• DATA SHOWN:
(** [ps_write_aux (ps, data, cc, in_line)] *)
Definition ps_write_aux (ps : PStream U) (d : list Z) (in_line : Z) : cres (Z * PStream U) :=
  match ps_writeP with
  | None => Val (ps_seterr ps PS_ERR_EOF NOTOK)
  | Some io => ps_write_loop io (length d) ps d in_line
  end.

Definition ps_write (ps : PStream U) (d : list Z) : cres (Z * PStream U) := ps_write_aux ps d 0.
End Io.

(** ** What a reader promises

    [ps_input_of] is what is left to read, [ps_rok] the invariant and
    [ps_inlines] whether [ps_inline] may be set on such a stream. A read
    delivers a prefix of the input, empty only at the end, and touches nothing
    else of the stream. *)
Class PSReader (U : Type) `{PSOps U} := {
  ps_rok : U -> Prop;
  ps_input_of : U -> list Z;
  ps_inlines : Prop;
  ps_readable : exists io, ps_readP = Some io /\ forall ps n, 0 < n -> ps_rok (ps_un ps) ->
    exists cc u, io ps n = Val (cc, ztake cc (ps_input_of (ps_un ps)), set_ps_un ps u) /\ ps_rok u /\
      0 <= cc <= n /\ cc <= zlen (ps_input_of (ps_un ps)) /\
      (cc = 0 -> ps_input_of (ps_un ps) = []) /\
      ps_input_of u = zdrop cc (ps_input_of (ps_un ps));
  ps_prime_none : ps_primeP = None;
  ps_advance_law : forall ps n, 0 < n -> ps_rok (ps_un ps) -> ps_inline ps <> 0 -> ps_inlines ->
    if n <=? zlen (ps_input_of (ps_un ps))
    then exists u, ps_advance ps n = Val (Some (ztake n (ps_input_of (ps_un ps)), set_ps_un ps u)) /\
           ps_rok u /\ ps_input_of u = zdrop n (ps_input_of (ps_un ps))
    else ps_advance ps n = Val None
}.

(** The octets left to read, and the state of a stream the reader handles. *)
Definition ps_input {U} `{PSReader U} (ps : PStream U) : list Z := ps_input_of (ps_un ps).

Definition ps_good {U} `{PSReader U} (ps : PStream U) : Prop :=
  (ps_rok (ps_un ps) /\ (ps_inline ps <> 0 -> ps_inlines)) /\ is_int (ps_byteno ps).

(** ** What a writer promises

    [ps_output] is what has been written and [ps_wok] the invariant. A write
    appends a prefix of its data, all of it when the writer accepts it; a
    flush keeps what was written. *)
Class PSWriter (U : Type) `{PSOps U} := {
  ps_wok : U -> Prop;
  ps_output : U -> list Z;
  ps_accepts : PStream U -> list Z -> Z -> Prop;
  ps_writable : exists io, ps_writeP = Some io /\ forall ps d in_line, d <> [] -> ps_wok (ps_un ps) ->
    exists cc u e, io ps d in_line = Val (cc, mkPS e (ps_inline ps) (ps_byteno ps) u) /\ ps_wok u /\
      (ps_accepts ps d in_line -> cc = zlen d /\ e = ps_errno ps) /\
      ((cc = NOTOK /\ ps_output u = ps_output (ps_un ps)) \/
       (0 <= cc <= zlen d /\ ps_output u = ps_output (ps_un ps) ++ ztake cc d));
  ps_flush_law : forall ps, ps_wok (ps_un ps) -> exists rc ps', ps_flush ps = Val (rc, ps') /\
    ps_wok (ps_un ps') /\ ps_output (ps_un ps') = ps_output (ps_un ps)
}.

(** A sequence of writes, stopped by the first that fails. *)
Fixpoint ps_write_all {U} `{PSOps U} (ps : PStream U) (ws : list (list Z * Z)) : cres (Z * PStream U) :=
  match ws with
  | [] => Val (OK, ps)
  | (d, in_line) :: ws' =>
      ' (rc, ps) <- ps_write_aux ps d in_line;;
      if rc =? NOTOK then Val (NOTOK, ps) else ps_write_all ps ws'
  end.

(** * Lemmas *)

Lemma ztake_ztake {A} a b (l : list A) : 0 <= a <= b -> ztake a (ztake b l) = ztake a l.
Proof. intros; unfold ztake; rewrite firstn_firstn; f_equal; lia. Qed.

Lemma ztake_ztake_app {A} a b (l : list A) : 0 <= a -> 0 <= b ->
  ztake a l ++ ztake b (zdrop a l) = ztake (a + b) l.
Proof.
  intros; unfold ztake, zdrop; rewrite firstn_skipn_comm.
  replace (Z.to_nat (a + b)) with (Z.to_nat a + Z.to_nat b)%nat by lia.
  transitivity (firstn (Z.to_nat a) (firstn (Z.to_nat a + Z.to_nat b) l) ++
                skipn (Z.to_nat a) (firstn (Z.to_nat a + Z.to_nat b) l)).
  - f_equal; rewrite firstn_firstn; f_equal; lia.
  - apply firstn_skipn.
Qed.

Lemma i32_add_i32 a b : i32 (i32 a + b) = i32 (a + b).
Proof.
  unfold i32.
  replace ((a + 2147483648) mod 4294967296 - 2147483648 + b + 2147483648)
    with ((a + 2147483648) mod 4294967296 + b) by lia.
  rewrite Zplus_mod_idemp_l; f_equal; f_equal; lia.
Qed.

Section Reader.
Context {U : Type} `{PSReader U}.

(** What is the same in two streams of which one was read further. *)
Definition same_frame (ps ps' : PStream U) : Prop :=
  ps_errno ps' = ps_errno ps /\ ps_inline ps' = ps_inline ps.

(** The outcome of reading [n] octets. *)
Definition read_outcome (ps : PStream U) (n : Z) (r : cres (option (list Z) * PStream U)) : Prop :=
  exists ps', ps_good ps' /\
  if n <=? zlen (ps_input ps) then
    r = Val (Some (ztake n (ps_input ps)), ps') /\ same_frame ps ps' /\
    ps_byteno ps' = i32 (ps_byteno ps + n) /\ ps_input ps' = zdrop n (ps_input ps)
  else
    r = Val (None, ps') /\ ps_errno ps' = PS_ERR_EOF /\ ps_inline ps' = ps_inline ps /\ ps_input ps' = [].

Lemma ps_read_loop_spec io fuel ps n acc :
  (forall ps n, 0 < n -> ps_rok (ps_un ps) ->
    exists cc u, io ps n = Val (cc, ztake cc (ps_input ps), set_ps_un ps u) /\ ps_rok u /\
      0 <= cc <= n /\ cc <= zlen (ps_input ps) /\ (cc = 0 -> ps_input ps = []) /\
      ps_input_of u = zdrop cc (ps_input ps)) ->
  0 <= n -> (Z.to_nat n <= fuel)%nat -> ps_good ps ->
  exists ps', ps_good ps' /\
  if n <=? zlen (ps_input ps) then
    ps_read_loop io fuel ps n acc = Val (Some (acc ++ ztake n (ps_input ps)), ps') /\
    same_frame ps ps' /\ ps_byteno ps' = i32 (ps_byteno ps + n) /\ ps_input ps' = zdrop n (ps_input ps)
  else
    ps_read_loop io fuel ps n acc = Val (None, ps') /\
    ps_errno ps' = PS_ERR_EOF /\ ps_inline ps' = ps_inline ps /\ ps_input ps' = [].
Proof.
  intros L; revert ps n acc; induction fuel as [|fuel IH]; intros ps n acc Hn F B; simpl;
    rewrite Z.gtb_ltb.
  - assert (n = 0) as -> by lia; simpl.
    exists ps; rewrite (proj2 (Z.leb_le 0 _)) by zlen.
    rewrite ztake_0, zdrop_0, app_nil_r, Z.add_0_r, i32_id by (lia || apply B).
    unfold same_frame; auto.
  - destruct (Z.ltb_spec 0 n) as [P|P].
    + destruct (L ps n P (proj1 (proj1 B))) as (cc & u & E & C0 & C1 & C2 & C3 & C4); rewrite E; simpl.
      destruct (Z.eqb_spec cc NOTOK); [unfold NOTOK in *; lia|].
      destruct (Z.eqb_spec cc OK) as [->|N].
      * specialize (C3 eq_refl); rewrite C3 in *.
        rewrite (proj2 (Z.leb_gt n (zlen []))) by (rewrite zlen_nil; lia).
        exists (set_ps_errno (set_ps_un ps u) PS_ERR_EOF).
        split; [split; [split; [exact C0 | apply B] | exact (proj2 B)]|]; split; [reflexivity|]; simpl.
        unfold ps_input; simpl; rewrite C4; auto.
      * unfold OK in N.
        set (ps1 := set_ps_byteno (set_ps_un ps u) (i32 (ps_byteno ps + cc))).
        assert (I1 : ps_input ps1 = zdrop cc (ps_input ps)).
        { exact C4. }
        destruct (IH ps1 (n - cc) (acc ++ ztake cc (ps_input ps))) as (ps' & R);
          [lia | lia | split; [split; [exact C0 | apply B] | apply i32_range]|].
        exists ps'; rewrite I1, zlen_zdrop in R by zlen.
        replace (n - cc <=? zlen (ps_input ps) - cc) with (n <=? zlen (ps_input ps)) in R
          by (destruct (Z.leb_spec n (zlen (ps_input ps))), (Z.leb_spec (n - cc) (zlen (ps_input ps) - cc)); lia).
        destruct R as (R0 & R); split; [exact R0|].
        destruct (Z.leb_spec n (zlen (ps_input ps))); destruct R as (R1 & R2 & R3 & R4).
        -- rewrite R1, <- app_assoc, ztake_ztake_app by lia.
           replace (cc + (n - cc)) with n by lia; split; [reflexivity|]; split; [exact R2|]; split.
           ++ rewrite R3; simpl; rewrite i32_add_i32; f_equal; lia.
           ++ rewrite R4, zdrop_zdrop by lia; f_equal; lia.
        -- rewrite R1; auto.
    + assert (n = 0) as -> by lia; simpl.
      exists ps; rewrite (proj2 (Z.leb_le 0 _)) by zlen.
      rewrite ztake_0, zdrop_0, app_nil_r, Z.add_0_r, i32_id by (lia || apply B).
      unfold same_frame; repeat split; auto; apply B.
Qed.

• WHAT IS EXPECTED: Every line of the listing that holds the word "PSOps" is to be found and copied.

• WRITTEN RESPONSE:
Class PSReader (U : Type) `{PSOps U} := {
Class PSWriter (U : Type) `{PSOps U} := {
Fixpoint ps_write_all {U} `{PSOps U} (ps : PStream U) (ws : list (list Z * Z)) : cres (Z * PStream U) :=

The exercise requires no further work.